EXERCISE REQUIREMENTS: Filter the listing below, copying every line in which the word "Hfirst" appears.

TASK INPUTS:
*****
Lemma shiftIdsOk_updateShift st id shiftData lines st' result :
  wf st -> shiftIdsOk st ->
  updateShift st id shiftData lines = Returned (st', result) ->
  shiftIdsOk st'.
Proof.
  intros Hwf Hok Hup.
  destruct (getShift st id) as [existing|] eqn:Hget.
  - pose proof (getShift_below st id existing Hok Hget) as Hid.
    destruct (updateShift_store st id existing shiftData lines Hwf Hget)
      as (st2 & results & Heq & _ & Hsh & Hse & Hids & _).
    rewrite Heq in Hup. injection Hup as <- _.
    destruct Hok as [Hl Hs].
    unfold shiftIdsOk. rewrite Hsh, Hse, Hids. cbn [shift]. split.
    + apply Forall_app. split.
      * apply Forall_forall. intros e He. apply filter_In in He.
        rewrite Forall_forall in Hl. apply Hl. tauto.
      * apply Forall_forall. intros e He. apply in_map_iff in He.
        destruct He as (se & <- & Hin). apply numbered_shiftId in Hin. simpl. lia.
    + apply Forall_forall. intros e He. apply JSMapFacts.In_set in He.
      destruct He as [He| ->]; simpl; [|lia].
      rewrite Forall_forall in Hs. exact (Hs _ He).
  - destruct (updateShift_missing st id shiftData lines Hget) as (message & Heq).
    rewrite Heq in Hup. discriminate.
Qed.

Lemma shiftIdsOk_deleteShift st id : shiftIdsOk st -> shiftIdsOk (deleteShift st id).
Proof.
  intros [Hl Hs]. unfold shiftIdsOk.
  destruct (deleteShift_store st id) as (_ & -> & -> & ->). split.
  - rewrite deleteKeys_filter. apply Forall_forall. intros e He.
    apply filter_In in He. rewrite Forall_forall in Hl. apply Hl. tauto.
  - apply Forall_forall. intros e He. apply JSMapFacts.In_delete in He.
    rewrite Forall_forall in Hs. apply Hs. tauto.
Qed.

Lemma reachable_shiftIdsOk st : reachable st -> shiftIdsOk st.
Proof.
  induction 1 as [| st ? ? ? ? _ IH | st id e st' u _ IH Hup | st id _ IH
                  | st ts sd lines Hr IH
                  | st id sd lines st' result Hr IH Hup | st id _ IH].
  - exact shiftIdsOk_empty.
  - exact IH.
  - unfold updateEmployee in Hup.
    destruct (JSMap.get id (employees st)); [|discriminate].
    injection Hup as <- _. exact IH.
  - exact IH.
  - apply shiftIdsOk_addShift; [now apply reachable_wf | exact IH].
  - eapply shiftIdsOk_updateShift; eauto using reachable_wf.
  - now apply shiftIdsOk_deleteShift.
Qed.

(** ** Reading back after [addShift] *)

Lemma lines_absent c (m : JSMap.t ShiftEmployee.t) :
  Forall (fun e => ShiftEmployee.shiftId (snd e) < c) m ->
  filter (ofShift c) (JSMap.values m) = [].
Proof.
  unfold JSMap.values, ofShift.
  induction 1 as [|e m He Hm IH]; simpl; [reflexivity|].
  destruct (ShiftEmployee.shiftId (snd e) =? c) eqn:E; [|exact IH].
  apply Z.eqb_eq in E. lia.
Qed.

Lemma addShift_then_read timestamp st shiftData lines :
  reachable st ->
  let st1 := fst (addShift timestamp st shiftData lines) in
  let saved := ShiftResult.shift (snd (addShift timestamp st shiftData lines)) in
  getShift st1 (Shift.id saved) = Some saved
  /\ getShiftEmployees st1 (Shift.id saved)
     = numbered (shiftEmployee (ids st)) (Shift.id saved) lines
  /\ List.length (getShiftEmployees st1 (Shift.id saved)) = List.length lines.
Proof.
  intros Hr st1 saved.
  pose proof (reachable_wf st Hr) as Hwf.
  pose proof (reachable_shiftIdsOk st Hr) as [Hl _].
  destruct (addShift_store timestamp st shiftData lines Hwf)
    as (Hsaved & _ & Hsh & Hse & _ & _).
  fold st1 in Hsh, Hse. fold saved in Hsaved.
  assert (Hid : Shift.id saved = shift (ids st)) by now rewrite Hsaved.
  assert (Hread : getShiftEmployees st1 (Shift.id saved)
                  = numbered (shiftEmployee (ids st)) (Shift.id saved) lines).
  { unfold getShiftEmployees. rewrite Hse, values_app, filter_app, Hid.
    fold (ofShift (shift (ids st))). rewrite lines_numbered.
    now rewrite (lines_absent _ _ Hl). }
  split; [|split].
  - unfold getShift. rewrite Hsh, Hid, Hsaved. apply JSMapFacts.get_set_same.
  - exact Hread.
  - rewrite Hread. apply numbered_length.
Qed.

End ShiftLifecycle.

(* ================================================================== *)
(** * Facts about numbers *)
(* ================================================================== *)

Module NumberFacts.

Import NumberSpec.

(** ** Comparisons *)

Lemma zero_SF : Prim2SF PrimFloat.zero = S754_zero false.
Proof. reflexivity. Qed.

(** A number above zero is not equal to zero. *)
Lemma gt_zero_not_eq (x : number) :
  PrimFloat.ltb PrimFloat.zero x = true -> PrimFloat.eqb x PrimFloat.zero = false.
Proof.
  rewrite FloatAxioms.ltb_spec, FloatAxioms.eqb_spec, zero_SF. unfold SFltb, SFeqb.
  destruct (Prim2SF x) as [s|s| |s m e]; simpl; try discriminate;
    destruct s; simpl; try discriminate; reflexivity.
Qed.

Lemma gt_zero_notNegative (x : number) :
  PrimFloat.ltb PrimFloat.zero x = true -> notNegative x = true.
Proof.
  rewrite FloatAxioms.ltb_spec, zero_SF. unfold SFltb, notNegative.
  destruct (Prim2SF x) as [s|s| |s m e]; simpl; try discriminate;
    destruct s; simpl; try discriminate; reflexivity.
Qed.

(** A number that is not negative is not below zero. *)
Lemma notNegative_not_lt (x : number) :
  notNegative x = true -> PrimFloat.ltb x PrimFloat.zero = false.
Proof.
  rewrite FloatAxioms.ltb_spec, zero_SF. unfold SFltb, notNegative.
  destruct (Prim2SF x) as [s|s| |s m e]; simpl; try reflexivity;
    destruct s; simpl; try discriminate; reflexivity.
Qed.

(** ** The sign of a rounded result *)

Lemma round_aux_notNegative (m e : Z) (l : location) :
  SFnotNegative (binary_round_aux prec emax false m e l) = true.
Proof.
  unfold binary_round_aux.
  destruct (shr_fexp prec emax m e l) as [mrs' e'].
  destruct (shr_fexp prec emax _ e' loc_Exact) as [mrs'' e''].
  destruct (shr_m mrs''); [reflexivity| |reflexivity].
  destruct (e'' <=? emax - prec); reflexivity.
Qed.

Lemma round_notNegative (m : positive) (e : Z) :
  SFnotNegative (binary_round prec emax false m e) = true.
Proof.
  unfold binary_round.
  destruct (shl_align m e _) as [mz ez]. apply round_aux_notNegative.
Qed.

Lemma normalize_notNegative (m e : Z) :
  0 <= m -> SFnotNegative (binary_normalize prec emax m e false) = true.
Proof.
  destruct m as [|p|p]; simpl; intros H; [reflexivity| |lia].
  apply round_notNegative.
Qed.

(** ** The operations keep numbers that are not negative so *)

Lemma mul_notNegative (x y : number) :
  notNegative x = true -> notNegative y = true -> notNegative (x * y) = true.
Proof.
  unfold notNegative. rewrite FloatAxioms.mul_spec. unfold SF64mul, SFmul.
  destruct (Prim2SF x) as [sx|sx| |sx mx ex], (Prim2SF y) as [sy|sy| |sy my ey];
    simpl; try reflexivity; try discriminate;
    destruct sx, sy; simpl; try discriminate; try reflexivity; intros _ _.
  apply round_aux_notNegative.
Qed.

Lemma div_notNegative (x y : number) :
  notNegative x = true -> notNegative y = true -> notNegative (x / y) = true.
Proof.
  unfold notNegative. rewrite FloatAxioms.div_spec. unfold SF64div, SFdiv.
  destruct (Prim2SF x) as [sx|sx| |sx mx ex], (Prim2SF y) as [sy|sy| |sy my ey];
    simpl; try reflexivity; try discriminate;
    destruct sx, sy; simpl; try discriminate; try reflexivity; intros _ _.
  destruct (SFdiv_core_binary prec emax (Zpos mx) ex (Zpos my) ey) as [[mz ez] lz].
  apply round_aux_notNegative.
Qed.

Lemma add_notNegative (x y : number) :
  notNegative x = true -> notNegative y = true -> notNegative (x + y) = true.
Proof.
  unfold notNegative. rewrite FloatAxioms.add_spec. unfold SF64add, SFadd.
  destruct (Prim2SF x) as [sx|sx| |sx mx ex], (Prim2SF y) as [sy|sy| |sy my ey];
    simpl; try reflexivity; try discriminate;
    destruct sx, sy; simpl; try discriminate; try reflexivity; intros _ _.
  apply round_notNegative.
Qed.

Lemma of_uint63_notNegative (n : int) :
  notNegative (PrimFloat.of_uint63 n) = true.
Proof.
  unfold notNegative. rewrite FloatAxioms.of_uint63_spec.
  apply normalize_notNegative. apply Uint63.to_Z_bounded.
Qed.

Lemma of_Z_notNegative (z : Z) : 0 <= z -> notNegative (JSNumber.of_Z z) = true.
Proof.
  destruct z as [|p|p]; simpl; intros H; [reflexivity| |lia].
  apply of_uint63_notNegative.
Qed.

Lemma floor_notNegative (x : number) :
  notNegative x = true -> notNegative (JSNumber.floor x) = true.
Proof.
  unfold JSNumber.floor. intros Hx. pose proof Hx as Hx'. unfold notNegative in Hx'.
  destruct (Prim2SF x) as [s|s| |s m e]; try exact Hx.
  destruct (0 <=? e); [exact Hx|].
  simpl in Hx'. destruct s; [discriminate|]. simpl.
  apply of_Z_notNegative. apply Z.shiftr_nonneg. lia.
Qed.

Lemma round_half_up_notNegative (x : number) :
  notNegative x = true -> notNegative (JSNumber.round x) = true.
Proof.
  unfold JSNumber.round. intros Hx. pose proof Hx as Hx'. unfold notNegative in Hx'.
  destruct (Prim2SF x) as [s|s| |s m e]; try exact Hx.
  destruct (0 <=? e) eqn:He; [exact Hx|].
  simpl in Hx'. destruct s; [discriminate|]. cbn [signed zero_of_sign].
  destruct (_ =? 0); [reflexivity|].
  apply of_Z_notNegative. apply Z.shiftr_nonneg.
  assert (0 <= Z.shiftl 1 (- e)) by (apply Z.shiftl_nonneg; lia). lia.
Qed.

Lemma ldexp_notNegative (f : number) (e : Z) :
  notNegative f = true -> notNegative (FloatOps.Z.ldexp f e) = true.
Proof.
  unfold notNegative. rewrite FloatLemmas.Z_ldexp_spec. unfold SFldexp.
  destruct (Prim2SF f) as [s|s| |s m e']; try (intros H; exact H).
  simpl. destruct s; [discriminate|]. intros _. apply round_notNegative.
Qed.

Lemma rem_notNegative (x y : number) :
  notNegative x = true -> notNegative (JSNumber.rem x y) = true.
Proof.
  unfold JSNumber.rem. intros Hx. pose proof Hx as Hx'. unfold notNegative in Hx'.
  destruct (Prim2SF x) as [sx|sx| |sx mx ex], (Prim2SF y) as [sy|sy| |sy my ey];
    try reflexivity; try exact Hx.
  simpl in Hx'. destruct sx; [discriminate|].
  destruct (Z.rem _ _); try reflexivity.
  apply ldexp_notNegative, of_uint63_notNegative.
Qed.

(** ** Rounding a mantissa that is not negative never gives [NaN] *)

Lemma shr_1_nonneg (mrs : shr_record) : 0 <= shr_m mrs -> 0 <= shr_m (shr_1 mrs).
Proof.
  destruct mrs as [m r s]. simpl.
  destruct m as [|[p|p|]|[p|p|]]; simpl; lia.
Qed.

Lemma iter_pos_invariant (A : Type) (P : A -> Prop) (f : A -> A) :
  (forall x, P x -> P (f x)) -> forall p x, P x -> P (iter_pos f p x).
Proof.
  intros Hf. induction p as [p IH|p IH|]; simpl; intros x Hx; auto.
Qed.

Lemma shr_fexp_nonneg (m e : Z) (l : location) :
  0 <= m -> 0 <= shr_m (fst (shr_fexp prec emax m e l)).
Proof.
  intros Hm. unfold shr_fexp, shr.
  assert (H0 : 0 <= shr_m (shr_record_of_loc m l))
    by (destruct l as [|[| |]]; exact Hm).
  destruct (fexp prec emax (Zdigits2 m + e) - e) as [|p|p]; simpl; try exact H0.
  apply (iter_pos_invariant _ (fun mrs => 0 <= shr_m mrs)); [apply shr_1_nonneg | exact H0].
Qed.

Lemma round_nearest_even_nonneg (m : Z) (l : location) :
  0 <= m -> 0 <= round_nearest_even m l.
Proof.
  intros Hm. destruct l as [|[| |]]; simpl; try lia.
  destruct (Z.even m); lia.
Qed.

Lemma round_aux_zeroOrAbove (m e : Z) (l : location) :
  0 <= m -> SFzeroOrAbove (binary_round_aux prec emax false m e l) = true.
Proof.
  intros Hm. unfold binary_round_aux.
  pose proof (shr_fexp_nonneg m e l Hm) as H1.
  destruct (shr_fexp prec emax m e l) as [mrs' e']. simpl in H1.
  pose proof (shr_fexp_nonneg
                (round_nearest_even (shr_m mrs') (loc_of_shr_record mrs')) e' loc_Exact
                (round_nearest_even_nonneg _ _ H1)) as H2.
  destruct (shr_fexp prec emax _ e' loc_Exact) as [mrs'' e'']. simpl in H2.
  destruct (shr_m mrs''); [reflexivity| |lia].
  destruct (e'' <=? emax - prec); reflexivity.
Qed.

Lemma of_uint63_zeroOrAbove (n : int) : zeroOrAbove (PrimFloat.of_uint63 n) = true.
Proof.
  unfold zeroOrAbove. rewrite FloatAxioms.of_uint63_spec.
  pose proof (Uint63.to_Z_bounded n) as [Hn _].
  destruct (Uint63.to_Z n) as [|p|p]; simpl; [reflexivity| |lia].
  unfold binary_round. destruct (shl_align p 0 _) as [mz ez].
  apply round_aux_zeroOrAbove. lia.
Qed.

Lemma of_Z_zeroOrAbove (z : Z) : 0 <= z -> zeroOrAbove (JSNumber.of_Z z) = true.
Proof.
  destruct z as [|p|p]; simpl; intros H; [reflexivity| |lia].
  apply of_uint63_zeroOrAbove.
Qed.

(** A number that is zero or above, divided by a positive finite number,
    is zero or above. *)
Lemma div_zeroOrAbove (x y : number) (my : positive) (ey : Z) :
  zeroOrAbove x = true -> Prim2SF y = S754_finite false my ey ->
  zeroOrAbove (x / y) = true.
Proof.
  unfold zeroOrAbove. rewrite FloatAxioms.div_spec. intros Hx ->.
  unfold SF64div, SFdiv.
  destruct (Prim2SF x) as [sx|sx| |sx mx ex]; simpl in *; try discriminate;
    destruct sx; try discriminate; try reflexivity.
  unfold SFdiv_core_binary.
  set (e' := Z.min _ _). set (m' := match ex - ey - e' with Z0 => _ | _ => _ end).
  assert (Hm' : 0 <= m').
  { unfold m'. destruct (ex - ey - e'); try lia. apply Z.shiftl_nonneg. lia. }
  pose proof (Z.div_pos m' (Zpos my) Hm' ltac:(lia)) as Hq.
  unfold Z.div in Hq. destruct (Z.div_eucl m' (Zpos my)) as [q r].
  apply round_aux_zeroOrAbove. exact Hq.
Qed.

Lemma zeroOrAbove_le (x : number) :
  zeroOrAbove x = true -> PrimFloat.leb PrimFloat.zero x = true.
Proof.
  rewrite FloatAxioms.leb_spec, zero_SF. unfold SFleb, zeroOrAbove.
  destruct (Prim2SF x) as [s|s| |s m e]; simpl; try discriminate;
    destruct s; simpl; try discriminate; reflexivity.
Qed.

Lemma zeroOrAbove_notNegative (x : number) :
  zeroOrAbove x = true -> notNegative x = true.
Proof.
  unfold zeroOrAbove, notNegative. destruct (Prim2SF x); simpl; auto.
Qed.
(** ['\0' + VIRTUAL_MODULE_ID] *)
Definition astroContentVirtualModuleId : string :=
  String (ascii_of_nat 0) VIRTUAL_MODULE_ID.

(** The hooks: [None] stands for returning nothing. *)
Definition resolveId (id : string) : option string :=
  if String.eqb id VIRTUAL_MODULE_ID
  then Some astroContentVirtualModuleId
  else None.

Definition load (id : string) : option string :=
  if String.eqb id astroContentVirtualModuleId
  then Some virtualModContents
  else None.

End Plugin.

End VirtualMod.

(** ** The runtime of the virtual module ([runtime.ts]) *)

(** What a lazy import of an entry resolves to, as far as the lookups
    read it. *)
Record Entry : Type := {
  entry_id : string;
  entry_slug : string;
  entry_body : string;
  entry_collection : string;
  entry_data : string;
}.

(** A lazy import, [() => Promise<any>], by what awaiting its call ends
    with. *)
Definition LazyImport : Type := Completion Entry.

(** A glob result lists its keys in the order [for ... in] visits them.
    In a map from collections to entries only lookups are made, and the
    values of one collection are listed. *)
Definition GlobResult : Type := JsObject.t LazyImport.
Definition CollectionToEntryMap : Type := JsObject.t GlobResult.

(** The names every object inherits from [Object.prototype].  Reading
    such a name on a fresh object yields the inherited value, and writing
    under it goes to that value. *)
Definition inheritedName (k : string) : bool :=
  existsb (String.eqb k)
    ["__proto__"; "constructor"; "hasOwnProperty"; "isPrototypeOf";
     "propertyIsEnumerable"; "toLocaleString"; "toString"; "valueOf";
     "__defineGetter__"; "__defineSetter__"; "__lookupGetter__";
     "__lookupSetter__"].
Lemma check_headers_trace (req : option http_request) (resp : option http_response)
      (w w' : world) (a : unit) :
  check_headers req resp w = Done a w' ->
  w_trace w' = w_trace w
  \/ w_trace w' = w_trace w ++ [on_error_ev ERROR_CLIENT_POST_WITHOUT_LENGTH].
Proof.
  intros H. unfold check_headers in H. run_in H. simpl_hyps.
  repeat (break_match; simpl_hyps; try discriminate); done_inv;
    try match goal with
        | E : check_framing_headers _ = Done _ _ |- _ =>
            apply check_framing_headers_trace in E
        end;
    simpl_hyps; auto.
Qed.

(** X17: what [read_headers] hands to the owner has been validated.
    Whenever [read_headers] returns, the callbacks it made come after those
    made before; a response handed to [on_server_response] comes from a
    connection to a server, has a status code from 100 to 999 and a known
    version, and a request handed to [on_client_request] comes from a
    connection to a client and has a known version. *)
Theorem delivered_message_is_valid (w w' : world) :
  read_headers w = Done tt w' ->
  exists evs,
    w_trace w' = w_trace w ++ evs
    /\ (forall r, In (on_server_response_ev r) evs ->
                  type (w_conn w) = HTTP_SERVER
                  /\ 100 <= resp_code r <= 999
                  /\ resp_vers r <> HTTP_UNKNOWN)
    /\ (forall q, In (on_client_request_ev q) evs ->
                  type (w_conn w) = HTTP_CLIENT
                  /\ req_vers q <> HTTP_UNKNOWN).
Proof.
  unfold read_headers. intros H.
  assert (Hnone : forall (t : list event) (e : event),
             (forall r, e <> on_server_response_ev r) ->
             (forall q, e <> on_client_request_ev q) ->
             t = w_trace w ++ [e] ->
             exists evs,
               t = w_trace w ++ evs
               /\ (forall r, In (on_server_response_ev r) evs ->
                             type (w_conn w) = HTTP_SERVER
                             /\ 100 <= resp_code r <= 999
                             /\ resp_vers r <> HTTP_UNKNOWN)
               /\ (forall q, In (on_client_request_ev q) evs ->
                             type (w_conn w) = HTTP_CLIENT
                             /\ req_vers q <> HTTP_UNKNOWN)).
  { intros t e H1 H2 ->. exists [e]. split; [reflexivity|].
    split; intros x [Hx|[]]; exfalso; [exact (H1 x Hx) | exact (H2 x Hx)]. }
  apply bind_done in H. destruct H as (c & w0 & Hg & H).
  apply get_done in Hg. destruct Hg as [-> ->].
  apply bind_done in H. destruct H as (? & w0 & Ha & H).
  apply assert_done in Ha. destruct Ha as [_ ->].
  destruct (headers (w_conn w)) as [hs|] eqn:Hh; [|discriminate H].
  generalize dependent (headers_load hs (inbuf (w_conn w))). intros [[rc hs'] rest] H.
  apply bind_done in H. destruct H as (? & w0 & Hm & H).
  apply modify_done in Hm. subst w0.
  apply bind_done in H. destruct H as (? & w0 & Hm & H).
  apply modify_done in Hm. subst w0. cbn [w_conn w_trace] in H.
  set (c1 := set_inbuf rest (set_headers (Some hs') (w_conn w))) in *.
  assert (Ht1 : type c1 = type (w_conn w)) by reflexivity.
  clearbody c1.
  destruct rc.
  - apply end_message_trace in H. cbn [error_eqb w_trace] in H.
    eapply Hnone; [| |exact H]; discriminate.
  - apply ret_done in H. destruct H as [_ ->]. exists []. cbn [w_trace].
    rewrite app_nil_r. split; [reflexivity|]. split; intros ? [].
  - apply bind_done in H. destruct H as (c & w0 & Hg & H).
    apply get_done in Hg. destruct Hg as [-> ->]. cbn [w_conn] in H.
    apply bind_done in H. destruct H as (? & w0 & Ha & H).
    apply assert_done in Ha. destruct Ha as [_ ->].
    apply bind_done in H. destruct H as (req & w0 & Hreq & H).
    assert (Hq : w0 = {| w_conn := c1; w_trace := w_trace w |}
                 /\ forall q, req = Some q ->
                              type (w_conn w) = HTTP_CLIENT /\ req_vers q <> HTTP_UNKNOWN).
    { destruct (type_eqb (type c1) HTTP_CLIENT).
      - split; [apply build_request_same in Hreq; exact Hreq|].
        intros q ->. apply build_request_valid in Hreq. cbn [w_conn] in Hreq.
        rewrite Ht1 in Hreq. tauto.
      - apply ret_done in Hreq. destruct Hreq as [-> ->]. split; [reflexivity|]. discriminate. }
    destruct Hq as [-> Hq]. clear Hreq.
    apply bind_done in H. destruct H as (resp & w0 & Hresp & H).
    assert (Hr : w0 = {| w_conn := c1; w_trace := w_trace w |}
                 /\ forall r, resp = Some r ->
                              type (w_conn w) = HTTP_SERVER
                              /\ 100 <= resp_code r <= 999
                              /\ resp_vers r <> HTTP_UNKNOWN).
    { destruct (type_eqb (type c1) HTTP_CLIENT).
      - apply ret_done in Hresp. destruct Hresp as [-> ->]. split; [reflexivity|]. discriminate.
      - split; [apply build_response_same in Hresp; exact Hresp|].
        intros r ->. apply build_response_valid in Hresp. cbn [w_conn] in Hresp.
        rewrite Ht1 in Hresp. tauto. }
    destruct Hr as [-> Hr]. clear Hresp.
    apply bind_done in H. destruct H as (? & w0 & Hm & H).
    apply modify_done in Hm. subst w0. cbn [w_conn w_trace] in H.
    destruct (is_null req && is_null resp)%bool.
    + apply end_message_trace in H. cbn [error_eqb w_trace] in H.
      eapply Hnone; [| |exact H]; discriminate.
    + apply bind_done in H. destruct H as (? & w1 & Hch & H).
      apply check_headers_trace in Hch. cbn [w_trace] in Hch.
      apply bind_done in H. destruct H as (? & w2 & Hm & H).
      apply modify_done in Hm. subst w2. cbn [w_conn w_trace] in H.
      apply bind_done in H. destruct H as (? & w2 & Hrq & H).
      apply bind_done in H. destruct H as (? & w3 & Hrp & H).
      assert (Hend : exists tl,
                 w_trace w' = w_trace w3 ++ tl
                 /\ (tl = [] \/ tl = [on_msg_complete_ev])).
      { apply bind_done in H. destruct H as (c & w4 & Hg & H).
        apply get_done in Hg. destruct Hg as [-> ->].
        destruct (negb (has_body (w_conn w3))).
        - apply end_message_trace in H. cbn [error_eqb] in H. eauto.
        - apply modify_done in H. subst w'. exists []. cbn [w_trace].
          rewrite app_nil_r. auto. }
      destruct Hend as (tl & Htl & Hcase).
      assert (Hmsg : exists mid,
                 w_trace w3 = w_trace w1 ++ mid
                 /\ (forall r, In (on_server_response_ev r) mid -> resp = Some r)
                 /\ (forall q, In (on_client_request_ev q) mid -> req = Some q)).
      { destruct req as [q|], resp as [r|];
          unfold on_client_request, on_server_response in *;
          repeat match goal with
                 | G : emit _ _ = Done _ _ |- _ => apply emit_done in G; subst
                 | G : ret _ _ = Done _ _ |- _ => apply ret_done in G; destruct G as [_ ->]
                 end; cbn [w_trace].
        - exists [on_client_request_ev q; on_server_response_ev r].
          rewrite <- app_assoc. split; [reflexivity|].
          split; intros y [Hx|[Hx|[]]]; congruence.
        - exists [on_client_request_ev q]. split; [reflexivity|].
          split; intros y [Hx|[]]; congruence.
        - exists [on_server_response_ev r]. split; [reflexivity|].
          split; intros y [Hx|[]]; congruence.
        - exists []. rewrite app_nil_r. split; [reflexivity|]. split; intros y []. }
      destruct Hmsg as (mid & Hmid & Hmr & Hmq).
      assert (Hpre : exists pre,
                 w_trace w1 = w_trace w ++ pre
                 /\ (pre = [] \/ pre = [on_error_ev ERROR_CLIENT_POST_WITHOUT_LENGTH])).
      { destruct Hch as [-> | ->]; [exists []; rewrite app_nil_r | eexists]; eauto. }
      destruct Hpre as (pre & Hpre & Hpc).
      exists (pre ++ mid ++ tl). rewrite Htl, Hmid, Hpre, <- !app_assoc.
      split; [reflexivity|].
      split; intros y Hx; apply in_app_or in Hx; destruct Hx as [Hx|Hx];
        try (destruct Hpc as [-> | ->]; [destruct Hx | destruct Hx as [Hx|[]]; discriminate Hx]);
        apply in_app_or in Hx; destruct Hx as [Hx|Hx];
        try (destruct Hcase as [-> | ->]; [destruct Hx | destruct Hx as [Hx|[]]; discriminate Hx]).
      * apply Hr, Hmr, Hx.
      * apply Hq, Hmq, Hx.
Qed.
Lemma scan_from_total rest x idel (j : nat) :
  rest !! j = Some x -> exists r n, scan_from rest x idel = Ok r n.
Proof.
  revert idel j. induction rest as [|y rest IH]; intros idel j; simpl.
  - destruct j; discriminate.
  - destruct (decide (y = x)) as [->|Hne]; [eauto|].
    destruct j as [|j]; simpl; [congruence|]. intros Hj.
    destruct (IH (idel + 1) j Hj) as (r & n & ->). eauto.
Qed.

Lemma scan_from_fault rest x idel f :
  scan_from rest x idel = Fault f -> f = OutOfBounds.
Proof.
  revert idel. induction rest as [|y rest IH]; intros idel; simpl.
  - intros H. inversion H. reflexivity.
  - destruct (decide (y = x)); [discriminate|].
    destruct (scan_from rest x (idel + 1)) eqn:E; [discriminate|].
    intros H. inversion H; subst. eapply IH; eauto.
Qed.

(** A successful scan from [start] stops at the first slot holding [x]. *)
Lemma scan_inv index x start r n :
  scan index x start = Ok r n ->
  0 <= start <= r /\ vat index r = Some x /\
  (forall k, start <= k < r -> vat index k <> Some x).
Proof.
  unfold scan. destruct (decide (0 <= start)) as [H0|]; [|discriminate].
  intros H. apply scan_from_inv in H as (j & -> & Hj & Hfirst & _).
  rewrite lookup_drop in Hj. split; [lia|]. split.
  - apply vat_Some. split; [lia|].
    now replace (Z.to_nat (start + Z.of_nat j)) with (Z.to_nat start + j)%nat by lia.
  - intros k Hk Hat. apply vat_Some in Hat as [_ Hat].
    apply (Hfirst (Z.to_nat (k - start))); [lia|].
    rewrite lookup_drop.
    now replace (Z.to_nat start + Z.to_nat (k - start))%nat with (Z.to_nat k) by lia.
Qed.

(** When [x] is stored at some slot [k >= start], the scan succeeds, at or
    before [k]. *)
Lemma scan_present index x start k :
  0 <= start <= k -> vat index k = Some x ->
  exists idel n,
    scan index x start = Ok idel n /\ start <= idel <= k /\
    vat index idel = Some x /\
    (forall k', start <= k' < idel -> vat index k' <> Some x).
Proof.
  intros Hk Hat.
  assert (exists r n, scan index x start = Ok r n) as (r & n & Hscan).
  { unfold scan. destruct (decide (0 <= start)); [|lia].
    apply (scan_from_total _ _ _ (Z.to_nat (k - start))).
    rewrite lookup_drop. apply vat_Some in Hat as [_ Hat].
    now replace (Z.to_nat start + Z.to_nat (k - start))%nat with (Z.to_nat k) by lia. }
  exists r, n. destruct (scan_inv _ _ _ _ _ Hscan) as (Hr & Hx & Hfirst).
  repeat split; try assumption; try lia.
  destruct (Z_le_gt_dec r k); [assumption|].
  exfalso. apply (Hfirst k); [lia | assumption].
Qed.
*****
YOUR RESPONSE:
  intros H. apply scan_from_inv in H as (j & -> & Hj & Hfirst & _).
    apply (Hfirst (Z.to_nat (k - start))); [lia|].
  exists r, n. destruct (scan_inv _ _ _ _ _ Hscan) as (Hr & Hx & Hfirst).
  exfalso. apply (Hfirst k); [lia | assumption].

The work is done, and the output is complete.